* **EXERCISE DETAILS**: In the records below, take the line containing "specialize (H4 Hw1)." and every line following it, and write them out exactly.

* **DATA**:
--------------------------------------------------

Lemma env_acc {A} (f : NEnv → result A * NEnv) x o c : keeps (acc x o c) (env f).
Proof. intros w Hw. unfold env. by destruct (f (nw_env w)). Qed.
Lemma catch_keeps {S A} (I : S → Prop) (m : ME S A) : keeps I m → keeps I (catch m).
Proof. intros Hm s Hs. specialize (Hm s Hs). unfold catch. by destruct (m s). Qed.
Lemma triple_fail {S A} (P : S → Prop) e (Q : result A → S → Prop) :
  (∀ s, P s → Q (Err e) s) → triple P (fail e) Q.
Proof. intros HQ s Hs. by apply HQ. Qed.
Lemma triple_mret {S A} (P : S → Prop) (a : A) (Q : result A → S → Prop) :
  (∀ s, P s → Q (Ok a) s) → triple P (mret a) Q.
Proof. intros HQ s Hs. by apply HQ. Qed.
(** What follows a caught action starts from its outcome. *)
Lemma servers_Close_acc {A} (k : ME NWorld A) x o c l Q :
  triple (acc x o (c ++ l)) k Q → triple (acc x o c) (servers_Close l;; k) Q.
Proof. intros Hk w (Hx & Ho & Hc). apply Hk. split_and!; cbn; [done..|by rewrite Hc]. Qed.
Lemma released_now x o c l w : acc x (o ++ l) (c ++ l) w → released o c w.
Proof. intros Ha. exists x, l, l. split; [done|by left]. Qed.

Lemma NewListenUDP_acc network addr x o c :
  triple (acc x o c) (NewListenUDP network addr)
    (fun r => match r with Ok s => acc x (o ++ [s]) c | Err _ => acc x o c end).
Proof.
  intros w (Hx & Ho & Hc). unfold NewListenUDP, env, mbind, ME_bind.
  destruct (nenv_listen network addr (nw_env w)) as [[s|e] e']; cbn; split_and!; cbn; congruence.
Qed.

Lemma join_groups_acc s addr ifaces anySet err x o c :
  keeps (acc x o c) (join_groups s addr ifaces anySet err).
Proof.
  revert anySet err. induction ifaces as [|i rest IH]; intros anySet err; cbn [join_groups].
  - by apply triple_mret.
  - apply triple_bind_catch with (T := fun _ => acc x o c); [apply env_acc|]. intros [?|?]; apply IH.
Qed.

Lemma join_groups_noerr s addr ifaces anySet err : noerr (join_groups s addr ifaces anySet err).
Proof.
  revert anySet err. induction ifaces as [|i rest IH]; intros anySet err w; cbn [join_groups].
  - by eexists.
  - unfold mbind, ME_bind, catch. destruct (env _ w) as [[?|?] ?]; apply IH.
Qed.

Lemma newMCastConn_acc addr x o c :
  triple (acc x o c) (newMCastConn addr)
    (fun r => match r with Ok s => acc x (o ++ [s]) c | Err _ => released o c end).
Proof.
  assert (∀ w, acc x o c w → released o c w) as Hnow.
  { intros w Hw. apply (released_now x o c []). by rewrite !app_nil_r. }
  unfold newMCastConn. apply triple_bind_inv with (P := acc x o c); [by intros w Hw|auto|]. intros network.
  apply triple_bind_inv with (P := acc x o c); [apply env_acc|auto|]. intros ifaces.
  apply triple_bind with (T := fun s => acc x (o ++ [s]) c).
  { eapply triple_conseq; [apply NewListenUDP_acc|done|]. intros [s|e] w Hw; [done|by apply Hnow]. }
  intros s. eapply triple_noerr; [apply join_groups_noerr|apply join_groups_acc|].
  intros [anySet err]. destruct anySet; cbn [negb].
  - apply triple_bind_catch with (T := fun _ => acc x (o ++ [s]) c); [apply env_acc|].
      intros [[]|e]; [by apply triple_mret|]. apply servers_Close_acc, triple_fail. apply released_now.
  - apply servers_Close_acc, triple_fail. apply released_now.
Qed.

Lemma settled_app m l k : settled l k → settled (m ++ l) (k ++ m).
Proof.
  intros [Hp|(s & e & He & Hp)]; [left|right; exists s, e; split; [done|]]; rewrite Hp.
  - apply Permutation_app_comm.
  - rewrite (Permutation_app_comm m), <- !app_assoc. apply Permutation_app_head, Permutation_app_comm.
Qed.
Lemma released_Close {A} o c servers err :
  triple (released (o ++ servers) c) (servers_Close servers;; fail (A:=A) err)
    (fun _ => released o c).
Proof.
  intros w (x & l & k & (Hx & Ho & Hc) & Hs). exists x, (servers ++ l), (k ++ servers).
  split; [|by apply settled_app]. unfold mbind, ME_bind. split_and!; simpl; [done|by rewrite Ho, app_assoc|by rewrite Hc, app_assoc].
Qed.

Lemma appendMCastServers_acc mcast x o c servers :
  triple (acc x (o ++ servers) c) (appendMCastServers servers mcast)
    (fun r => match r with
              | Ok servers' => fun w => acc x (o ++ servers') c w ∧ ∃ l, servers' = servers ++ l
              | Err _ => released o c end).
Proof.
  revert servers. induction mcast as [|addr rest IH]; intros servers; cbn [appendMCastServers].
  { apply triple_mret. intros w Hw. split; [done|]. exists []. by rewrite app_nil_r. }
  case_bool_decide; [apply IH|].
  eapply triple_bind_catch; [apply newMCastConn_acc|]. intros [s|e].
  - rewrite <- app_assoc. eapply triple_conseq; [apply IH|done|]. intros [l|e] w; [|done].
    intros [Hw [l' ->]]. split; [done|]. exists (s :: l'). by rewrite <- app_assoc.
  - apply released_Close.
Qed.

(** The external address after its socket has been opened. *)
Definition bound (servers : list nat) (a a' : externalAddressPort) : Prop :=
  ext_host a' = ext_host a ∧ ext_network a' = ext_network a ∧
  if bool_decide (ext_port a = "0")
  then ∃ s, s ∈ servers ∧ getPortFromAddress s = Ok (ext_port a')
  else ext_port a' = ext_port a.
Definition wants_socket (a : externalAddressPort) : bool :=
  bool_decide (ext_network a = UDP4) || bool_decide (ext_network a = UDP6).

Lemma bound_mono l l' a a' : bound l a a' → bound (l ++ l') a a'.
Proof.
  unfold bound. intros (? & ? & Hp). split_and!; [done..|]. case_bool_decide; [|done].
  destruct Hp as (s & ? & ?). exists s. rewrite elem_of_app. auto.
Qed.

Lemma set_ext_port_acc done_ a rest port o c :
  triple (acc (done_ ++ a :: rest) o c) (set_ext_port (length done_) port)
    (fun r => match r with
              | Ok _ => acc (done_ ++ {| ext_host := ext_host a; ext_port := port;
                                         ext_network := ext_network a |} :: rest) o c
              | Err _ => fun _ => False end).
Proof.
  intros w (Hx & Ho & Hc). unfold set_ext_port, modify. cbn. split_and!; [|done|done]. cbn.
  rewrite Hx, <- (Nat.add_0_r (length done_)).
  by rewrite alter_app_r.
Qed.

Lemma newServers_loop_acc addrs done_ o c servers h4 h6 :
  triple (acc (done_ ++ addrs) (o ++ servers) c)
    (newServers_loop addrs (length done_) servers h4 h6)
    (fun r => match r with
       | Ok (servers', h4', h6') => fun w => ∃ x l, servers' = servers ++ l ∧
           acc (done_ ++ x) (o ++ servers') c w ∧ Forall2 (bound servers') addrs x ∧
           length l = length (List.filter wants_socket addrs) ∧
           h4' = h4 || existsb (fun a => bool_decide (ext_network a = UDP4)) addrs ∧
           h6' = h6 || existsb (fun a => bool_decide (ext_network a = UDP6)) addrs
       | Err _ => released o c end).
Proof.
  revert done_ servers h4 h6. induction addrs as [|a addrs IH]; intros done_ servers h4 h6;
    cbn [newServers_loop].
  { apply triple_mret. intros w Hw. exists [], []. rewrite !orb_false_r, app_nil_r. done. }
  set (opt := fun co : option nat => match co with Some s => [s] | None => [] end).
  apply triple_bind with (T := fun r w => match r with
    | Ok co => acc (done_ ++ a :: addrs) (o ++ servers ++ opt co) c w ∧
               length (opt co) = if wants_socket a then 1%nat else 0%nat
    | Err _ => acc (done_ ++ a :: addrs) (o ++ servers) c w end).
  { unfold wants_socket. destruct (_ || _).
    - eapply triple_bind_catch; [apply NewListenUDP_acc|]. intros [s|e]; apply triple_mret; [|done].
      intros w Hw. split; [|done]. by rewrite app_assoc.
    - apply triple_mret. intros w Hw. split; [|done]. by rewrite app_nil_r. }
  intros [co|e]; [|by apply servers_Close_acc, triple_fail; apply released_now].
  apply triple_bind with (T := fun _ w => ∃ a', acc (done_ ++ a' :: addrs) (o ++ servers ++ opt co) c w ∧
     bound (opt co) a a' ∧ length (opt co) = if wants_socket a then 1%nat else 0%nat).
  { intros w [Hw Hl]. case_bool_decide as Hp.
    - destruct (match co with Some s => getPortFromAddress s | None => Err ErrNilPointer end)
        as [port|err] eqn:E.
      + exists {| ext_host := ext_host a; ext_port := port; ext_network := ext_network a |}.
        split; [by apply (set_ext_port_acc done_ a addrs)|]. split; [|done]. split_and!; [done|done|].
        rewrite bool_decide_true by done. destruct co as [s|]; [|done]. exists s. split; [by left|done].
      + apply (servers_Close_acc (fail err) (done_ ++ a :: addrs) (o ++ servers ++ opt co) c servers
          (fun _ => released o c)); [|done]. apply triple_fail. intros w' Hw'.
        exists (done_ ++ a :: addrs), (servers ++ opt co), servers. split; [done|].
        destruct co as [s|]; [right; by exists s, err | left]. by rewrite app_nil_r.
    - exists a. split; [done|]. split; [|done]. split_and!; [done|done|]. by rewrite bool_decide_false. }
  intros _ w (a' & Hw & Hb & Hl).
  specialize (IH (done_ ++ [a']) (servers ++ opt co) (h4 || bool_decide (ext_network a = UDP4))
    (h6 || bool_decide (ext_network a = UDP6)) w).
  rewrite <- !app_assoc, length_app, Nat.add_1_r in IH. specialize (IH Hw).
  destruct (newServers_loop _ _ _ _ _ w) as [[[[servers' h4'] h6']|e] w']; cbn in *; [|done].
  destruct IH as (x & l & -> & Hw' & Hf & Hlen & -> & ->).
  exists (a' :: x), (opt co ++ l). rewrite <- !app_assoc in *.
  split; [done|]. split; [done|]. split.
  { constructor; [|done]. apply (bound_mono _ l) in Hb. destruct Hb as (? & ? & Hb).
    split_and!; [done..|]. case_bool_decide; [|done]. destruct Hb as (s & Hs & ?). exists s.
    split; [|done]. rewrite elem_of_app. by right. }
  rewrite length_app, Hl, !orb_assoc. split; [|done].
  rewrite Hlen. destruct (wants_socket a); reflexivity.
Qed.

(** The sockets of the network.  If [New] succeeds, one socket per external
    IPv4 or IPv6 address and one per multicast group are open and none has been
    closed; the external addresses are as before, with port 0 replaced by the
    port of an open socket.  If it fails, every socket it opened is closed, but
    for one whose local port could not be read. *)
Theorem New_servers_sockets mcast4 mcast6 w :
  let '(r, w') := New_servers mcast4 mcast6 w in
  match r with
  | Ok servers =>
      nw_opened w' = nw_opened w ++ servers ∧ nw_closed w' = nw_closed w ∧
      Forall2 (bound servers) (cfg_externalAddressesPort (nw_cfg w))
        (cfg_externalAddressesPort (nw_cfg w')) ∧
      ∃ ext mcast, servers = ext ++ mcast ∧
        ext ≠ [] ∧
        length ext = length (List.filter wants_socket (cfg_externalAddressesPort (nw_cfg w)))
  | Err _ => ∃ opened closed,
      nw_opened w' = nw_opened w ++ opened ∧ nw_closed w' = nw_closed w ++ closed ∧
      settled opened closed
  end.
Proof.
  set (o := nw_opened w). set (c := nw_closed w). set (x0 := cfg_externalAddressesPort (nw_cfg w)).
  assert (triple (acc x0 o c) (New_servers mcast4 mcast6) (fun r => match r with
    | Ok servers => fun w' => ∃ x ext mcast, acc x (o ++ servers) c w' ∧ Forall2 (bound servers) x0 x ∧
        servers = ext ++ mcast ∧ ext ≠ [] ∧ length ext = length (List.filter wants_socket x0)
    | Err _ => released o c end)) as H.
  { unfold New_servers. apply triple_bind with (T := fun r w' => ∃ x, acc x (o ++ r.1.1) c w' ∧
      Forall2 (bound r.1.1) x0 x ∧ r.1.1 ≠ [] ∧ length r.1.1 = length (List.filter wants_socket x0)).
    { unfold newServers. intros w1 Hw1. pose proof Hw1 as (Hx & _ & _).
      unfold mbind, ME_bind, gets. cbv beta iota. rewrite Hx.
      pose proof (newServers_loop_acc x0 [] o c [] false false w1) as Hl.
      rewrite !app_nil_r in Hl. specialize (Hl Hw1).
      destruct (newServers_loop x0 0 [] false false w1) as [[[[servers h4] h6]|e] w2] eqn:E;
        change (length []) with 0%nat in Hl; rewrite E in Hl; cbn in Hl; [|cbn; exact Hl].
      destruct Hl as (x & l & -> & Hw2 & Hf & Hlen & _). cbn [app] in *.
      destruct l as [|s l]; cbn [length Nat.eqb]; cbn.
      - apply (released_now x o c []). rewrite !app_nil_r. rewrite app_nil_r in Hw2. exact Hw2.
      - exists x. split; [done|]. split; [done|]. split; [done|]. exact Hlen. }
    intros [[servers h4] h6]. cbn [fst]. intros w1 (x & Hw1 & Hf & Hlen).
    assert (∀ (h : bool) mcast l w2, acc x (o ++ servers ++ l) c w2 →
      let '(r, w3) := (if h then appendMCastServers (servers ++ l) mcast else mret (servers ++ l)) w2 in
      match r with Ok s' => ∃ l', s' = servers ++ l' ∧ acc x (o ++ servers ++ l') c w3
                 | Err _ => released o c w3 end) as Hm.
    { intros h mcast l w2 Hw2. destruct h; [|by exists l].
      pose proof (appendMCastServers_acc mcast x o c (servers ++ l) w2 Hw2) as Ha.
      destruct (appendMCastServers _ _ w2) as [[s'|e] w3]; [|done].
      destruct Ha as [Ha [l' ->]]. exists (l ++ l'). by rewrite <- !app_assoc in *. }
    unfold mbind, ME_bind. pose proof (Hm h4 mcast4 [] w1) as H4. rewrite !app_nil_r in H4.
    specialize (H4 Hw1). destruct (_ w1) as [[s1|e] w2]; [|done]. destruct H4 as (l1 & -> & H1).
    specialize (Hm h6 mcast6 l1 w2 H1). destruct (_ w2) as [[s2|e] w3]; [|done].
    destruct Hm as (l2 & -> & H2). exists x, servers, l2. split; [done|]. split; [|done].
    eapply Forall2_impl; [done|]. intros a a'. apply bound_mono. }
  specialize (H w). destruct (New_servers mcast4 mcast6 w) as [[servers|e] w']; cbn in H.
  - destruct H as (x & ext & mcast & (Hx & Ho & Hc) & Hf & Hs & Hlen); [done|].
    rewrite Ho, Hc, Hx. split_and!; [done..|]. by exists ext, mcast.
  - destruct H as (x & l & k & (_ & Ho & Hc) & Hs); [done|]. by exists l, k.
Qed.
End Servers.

--------------------------------------------------

* **EXPECTED ANSWER**:
    specialize (H4 Hw1). destruct (_ w1) as [[s1|e] w2]; [|done]. destruct H4 as (l1 & -> & H1).
    specialize (Hm h6 mcast6 l1 w2 H1). destruct (_ w2) as [[s2|e] w3]; [|done].
    destruct Hm as (l2 & -> & H2). exists x, servers, l2. split; [done|]. split; [|done].
    eapply Forall2_impl; [done|]. intros a a'. apply bound_mono. }
  specialize (H w). destruct (New_servers mcast4 mcast6 w) as [[servers|e] w']; cbn in H.
  - destruct H as (x & ext & mcast & (Hx & Ho & Hc) & Hf & Hs & Hlen); [done|].
    rewrite Ho, Hc, Hx. split_and!; [done..|]. by exists ext, mcast.
  - destruct H as (x & l & k & (_ & Ho & Hc) & Hs); [done|]. by exists l, k.
Qed.
End Servers.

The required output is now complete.